Après avril 1964, avec l'éviction du pouvoir des politiciens populistes, à l'échelle nationale, et avec les sanctions prises à l'encontre des syndicalistes de PETROBRAS, les conditions politiques pour le maintien du système de quasi cogestion dans l'entreprise du pétrole seront remises en cause. Dès lors, de profondes transformations auront lieu dans le domaine des relations professionnelles à PETROBRAS.

On a déjà fait mention des pratiques d'intimidation que l'entreprise a utilisées contre les travailleurs pour vaincre leurs résistances et pour les éloigner des actions syndicales contestataires. Ces actions étaient la partie émergée de l'iceberg de changements plus radicaux qui s'amorçaient à l'intérieur de PETROBRAS.
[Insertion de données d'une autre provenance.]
(* ===== verification/Task.v ===== *)
(** * Time-triggered task list (timpani-n/src/task.c)

    Turns the tasks of the schedule that belong to this node into the list
    [ctx->runtime.tt_list]: look up the process, set its affinity and
    scheduling, open its pidfd, register it with the BPF programs.
    [destroy_task_info_list] is in SchedInfo. *)

From S2P Require Import Prelude Time Types Kernel Sched TraceBpf SchedInfo.

Definition sizeof_time_trigger : Z := 208.

Section task.
Context {K : Kernel} {SJ : StackJunk} {BC : BuildConfig}.

(** A zeroed node with the task copied in; [None] for NULL. *)
Definition task_create_node (ti : task_info) : N (option time_trigger) :=
  p ← alloc sizeof_time_trigger;
  match p with
  | None => mret None
  | Some p => mret (Some (mk_time_trigger p 0 ti 0 0 0 ts_zero true))
  end.

(** Returns the status and the node as it is after the call. *)
Definition task_setup_process (tt_node : time_trigger) : N (tt_error_t * time_trigger) :=
  let task := tt_task tt_node in
  '(pid_result, pid) ← get_pid_by_name (Some (ti_name task)) true;
  if negb (ts_ok_code pid_result) then mret (TT_ERROR_CONFIG, tt_node)
  else
    _ ← set_affinity pid (i32 (ti_cpu_affinity task));
    _ ← set_schedattr pid (ti_sched_priority task) (ti_sched_policy task);
    let tt_node := tt_node <| tt_task ::= fun t => t <| ti_pid := u32 pid |> |> in
    '(pidfd_result, pidfd) ← create_pidfd pid (Some (ti_pidfd task));
    let tt_node := tt_node <| tt_task ::= fun t => t <| ti_pidfd := pidfd |> |> in
    if negb (ts_ok_code pidfd_result) then mret (TT_ERROR_CONFIG, tt_node)
    else
      _ ← bpf_add_pid pid;
      mret (TT_SUCCESS, tt_node).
En premier lieu, avec le coup d'État, la présence des militaires aux postes de commande de l'entreprise pétrolière s'accentue, augmentant une tendance à la "militarisation" des rapports sociaux. Durant les premiers temps qui suivirent le coup d'État, la présence de soldats armés sur les lieux de production de la compagnie à Bahia 339 et la menace – concernant potentiellement tous les travailleurs – d'être poursuivi par la Justice Militaire étaient omniprésentes ; cette "militarisation" s'est manifestée également dans les rapports quotidiens entre les différents niveaux hiérarchiques de l'entreprise. Certains travailleurs affirmeront, dans leurs entretiens, que "l'air devient plus lourd, après 64" : la charge de travail augmente, les conditions de travail se dégradent et les agents d'encadrement deviennent moins compréhensifs vis-à-vis des difficultés inhérentes aux activités de PETROBRAS.
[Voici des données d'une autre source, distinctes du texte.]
(* ===== verification/Core.v ===== *)
(** * Core engine (timpani-n/src/core.c)

    Clock calibration, the BPF callbacks, the timer handler that detects
    deadline misses and triggers the tasks, the start of the timers and the
    Apex.OS events.  The event loop [epoll_loop] is in Main. *)

From S2P Require Import Prelude Time Types Kernel Serialize Hyperperiod.
From S2P Require Import SchedInfo PeerDbus Trpc Sched TraceBpf ApexMonitor.

Section core.
Context {HO : Host} {K : Kernel} {SJ : StackJunk} {BC : BuildConfig}.

(** ** Clock calibration *)

Definition UINT64_MAX : Z := 2 ^ 64 - 1.

(** The loop with [n] rounds to go. *)
Fixpoint calibrate_loop (n : nat) (best_delta : Z) : N tt_error_t :=
  match n with
  | O => mret TT_SUCCESS
  | S n =>
      '(r, t1) ← sys (ClockGettime CLOCK_REALTIME);
      if r <? 0 then mret TT_ERROR_TIMER
      else
        '(r, t2) ← sys (ClockGettime CLOCK_MONOTONIC);
        if r <? 0 then mret TT_ERROR_TIMER
        else
          '(r, t3) ← sys (ClockGettime CLOCK_REALTIME);
          if r <? 0 then mret TT_ERROR_TIMER
          else
            let delta := u64 (tt_timespec_to_ns t3 - tt_timespec_to_ns t1) in
            let ts := u64 (tt_timespec_to_ns t3 + tt_timespec_to_ns t1) / 2 in
            if delta <? best_delta then
              modify (fun s => s <| n_bpf_ktime_off := u64 (ts - tt_timespec_to_ns t2) |>) ;;
              calibrate_loop n delta
            else calibrate_loop n best_delta
  end.

Definition calibrate_bpf_ktime_offset_internal : N tt_error_t := calibrate_loop 20 UINT64_MAX.
Definition calibrate_bpf_time_offset : N tt_error_t := calibrate_bpf_ktime_offset_internal.

Definition bpf_ktime_to_real (off bpf_ts : Z) : Z := u64 (off + bpf_ts).

(** ** Callbacks of the ring buffers *)

Definition sizeof_sigwait_event : Z := 24.

(** [tt_p->task.pid == e->pid]: the [int] is converted to [uint32_t]. *)
Definition pid_matches (n : time_trigger) (pid : Z) : bool := ti_pid (tt_task n) =? u32 pid.

Definition handle_sigwait_bpf_event (ctx : bool) (data : option sigwait_event) (len : Z) : N tt_error_t :=
  match ctx, data with
  | true, Some e =>
      if len <? sizeof_sigwait_event then mret TT_ERROR_BPF
      else
        s ← get_st;
        _ ← for_each (rt_tt_list (cx_runtime (n_ctx s))) (fun n =>
          if pid_matches n (se_pid e) then
            write_node (tt_addr n) (fun n =>
              n <| tt_sigwait_ts := bpf_ktime_to_real (n_bpf_ktime_off s) (se_timestamp e) |>
                <| tt_sigwait_enter := se_enter e |>) ;;
            mret (Some tt)
          else mret None);
        mret TT_SUCCESS
  | _, _ => mret TT_ERROR_BPF
  end.

(** [((ns) + (1000 - 1)) / 1000] on [uint64_t] *)
Definition SCHEDSTAT_NS_TO_US (ns : Z) : Z := u64 (ns + (1000 - 1)) / 1000.

(** [%-16s] *)
Definition fmt_s16 (s : list byte) : list byte :=
  let s := cstr s in s ++ replicate (16 - length s) x20.

Definition schedstat_line (tname node_id : list byte) (cpu wakeup start stop : Z) : list byte :=
  fmt_s16 tname ++ str " 0 0 " ++ cstr node_id ++ str "-C" ++ fmt_d cpu ++ str " 0 "
  ++ fmt_d wakeup ++ str " " ++ fmt_d start ++ str " " ++ fmt_d stop ++ str " 0" ++ [newline].

(** The static [FILE] pointer is [n_plot_file]. *)
Definition write_schedstat (e : schedstat_event) (tname : list byte) : N unit :=
  s ← get_st;
  let cfg := cx_config (n_ctx s) in
  if negb (cf_enable_plot cfg) then
    if n_plot_file s then
      sys Fclose ;;
      modify (fun s => s <| n_plot_file := false |>)
    else mret tt
  else
    (if negb (n_plot_file s) then
       ok ← sys (FopenWrite (cstr (cf_node_id cfg) ++ str ".gpdata"));
       modify (fun s => s <| n_plot_file := ok |>) ;;
       mret ok
     else mret true) ≫= fun ok : bool =>
    if negb ok then upd_ctx (fun c => c <| cx_config ::= fun f => f <| cf_enable_plot := false |> |>)
    else
      let us t := SCHEDSTAT_NS_TO_US (bpf_ktime_to_real (n_bpf_ktime_off s) t) in
      sys (FputLine (schedstat_line tname (cf_node_id cfg) (ss_cpu e)
                       (us (ss_ts_wakeup e)) (us (ss_ts_start e)) (us (ss_ts_stop e)))).

(** With CONFIG_TRACE_BPF_EVENT; the run time and latency are only logged. *)
Definition handle_schedstat_bpf_event (ctx : bool) (data : option schedstat_event) (len : Z)
    : N tt_error_t :=
  if CONFIG_TRACE_BPF_EVENT then
    match ctx, data with
    | true, Some e =>
        if len =? 0 then mret TT_ERROR_BPF
        else
          s ← get_st;
          let tt_p := list_find (fun n => pid_matches n (ss_pid e) = true)
                        (rt_tt_list (cx_runtime (n_ctx s))) in
          match tt_p with
          | Some (_, n) =>
              if cf_enable_plot (cx_config (n_ctx s))
              then write_schedstat e (ti_name (tt_task n)) ;; mret TT_SUCCESS
              else mret TT_SUCCESS
          | None => mret TT_SUCCESS
          end
    | _, _ => mret TT_ERROR_BPF
    end
  else mret TT_SUCCESS.

(** ** Timer expiry *)

(** [total_deadline_misses++; cycle_deadline_misses++; report_deadline_miss] *)
Definition count_and_report (name : list byte) : N unit :=
  upd_hp (fun h => h <| hp_total_deadline_misses ::= fun n => u32 (n + 1) |>) ;;
  upd_hp (fun h => h <| hp_cycle_deadline_misses ::= fun n => u32 (n + 1) |>) ;;
  _ ← report_deadline_miss name;
  mret tt.

(** The deadline check, for a node as it is after the sleep. *)
Definition check_deadline (p : Z) (before : timespec) : N unit :=
  n ← read_node p;
  if negb (tt_sigwait_ts n =? 0) then
    let deadline_ns := tt_timespec_to_ns before in
    (if tt_sigwait_enter n =? 0 then count_and_report (ti_name (tt_task n))
     else if deadline_ns <? tt_sigwait_ts n then count_and_report (ti_name (tt_task n))
     else if tt_sigwait_ts n =? tt_sigwait_ts_prev n then count_and_report (ti_name (tt_task n))
     else mret tt) ;;
    write_node p (fun n => n <| tt_sigwait_ts_prev := tt_sigwait_ts n |>)
  else mret tt.

(** [tt_node] is the pointer stored in the timer, 0 for NULL. *)
Definition timer_expired_handler (tt_node : Z) : N unit :=
  if tt_node =? 0 then mret tt
  else
    n ← read_node tt_node;
    if negb (tt_ctx n) then mret tt
    else
      ctx ← get_ctx;
      let clockid := cf_clockid (cx_config ctx) in
      '(_, before) ← sys (ClockGettime clockid);
      _ ← get_hyperperiod_relative_time;
      (if negb (ti_release_time (tt_task n) =? 0) then
         _ ← sys (ClockNanosleep clockid (tt_us_to_timespec (ti_release_time (tt_task n))));
         mret tt
       else mret tt) ;;
      check_deadline tt_node before ;;
      _ ← sys (ClockGettime clockid);
      _ ← send_signal_pidfd (ti_pidfd (tt_task n)) SIGNO_TT;
      write_node tt_node (fun n => n <| tt_prev_timer := before |>).

(** ** Starting the timers *)

Definition task_its (start : timespec) (period : Z) : itimerspec :=
  mk_itimerspec (mk_timespec (i64 (period / USEC_PER_SEC))
                   (i64 (u64 (period mod USEC_PER_SEC * NSEC_PER_USEC))))
    start.

Definition start_timers : N tt_error_t :=
  ctx ← get_ctx;
  let clockid := cf_clockid (cx_config ctx) in
  (if negb (cf_enable_sync (cx_config ctx)) then
     '(_, now) ← sys (ClockGettime clockid);
     upd_rt (fun r => r <| rt_starttimer_ts :=
       now <| tv_nsec ::= fun n => i64 (n + TT_TIMER_INCREMENT_NS) |> |>)
   else mret tt) ;;
  ctx ← get_ctx;
  let start := rt_starttimer_ts (cx_runtime ctx) in
  r ← for_each (rt_tt_list (cx_runtime ctx)) (fun n =>
    '(r, timer) ← sys (TimerCreate clockid (H_timer_expired (tt_addr n)));
    if negb (r =? 0) then mret (Some TT_ERROR_TIMER)
    else
      write_node (tt_addr n) (fun n => n <| tt_timer := timer |>) ;;
      r ← sys (TimerSettime timer TIMER_ABSTIME (task_its start (ti_period (tt_task n))));
      if negb (r =? 0) then mret (Some TT_ERROR_TIMER) else mret None);
  mret (default TT_SUCCESS r).

(** ** Apex.OS events *)

Definition handle_apex_fault_event (name : list byte) : N tt_error_t :=
  ctx ← get_ctx;
  r ← for_each (rt_apex_list (cx_runtime ctx)) (fun apex =>
    if negb (strncmp_eq (ti_name (ai_task apex)) name 15) then mret None
    else
      let p := ai_addr apex in
      (if ti_pid (ai_task apex) =? 0 then
         '(r, pid) ← get_pid_by_name (Some name) true;
         write_apex p (fun a => a <| ai_task ::= fun t => t <| ti_pid := u32 pid |> |>) ;;
         mret (ts_ok_code r)
       else mret true) ≫= fun ok : bool =>
      if negb ok then mret (Some TT_ERROR_INVALID_ARGS)
      else
        '(_, now) ← sys (ClockGettime CLOCK_MONOTONIC);
        let now_us := tt_timespec_to_us now in
        a ← read_apex p;
        let dmiss_time_us := ai_dmiss_time_us a in
        let delta := u64 (now_us - dmiss_time_us) in
        (if (dmiss_time_us =? 0) || (ti_period (ai_task a) <? delta) then
           write_apex p (fun a => a <| ai_dmiss_count := 1 |> <| ai_dmiss_time_us := now_us |>)
         else write_apex p (fun a => a <| ai_dmiss_count ::= fun c => i32 (c + 1) |>)) ;;
        _ ← coredata_client_send p;
        a ← read_apex p;
        if ti_allowable_deadline_misses (ai_task a) <=? u32 (ai_dmiss_count a) then
          _ ← report_deadline_miss name;
          write_apex p (fun a => a <| ai_dmiss_count := 0 |> <| ai_dmiss_time_us := 0 |>) ;;
          let cpu_affinity := Z.shiftr (Z.land (ti_cpu_affinity (ai_task a)) 0xFFFFFFFF00000000) 32 in
          r ← set_affinity_cpumask_all_threads (i32 (ti_pid (ai_task a))) cpu_affinity;
          if negb (ts_ok_code r) then mret (Some TT_ERROR_PERMISSION) else mret (Some TT_SUCCESS)
        else mret (Some TT_SUCCESS));
  mret (default TT_ERROR_INVALID_ARGS r).

Definition handle_apex_up_event (name : list byte) (nspid : Z) : N tt_error_t :=
  '(r, pid) ← get_pid_by_nspid (Some name) nspid true;
  let pid := if ts_ok_code r then pid else nspid in
  ctx ← get_ctx;
  r ← for_each (rt_apex_list (cx_runtime ctx)) (fun apex =>
    if strncmp_eq (ti_name (ai_task apex)) name 15 then
      write_apex (ai_addr apex) (fun a =>
        a <| ai_task ::= fun t => t <| ti_pid := u32 pid |> |>
          <| ai_nspid := nspid |>
          <| ai_name ::= fun n => set_char (strncpy n name (MAX_APEX_NAME_LEN - 1)) (MAX_APEX_NAME_LEN - 1) x00 |>) ;;
      r ← set_affinity_cpumask_all_threads pid (Z.land (ti_cpu_affinity (ai_task apex)) 0xFFFFFFFF);
      if negb (ts_ok_code r) then mret (Some TT_ERROR_PERMISSION)
      else
        _ ← coredata_create_timer (ai_addr apex);
        mret (Some TT_SUCCESS)
    else mret None);
  mret (default TT_ERROR_INVALID_ARGS r).

Definition handle_apex_down_event (nspid : Z) : N tt_error_t :=
  ctx ← get_ctx;
  r ← for_each (rt_apex_list (cx_runtime ctx)) (fun apex =>
    if ai_nspid apex =? nspid then
      coredata_delete_timer (ai_addr apex) ;;
      write_apex (ai_addr apex) (fun a =>
        a <| ai_task ::= fun t => t <| ti_pid := 0 |> |> <| ai_nspid := 0 |>) ;;
      mret (Some TT_SUCCESS)
    else mret None);
  mret (default TT_ERROR_INVALID_ARGS r).

Definition handle_apex_reset_event : N tt_error_t :=
  ctx ← get_ctx;
  r ← for_each (rt_apex_list (cx_runtime ctx)) (fun apex =>
    let pid := i32 (ti_pid (ai_task apex)) in
    if negb (pid =? 0) then
      r ← set_affinity_cpumask_all_threads pid (Z.land (ti_cpu_affinity (ai_task apex)) 0xFFFFFFFF);
      if negb (ts_ok_code r) then mret (Some TT_ERROR_PERMISSION)
      else
        write_apex (ai_addr apex) (fun a => a <| ai_dmiss_count := 0 |> <| ai_dmiss_time_us := 0 |>) ;;
        _ ← coredata_client_send (ai_addr apex);
        mret None
    else mret None);
  mret (default TT_ERROR_INVALID_ARGS r).

Definition handle_apex_events : N tt_error_t :=
  s ← get_st;
  '(ret, name, nspid, type) ← apex_monitor_recv (sj (n_trace s) MAX_APEX_NAME_LEN) 0 0;
  if negb (tt_ok_code ret) then mret ret
  else
    (if type =? APEX_FAULT then _ ← handle_apex_fault_event name; mret tt
     else if type =? APEX_UP then _ ← handle_apex_up_event name nspid; mret tt
     else if type =? APEX_DOWN then _ ← handle_apex_down_event nspid; mret tt
     else if type =? APEX_RESET then _ ← handle_apex_reset_event; mret tt
     else mret tt) ;;
    mret TT_SUCCESS.

End core.

(** ** What the handlers ask of the outside world *)

(** Deadline-miss reports: bus, node id, task name. *)
Definition ev_report (e : event) : option (Z * list byte * list byte) :=
  match e with
  | Event (SdBusCallMethod bus _ _ _ member [node; name]) _ =>
      if decide (member = TRPC_METHOD_DMISS) then Some (bus, node, name) else None
  | _ => None
  end.
Definition reports (s : nstate) : list (Z * list byte * list byte) := omap ev_report (n_trace s).

(** Signals sent: pidfd and number. *)
Definition ev_signal (e : event) : option (Z * Z) :=
  match e with
  | Event (PidfdSendSignal fd sig) _ => Some (fd, sig)
  | _ => None
  end.
Definition signals (s : nstate) : list (Z * Z) := omap ev_signal (n_trace s).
Étant donné que ces points de vue sur les choses sont essentiellement subjectifs, il est difficile de vérifier, aujourd'hui, jusqu'à quel point ces sentiments étaient partagés par les petroleiros, à cette époque, et jusqu'à quel point ils étaient le fruit d'une situation objective difficile. Toutefois, quelques indices nous portent à penser qu'il y avait des causes réelles au développement de ce type d'appréciations et que celles-ci avaient un certain écho parmi les employés de PETROBRAS.

Un premier signe de la militarisation de la gestion à PETROBRAS nous est donné par le nombre important de militaires qui accèdent à des postes de responsabilité. Non seulement la Présidence de la compagnie devient un monopole des militaires mais, de plus, plusieurs unités de l'entreprise sont mises sous le contrôle de militaires. Ainsi, à Bahia, le premier surintendant de la raffinerie de Mataripe, après le coup d'État, fut un général de l'armée.

De plus, fait très révélateur, un colonel de l'armée fut nommé à la tête du Service du Personnel, organe chargé d'établir les relations avec les syndicats et de donner les directives générales de la politique du personnel de l'entreprise. D'après plusieurs témoignages de syndicalistes, ce responsable du Service du Personnel refusait de les rencontrer lors des périodes de négociations collectives, sous l'allégation qu'il revenait à la Justice du Travail d'établir les critères des nouveaux accords entre PETROBRAS et ses employés ; cela d'après les nouvelles lois imposées par les militaires, après le pronunciamiento.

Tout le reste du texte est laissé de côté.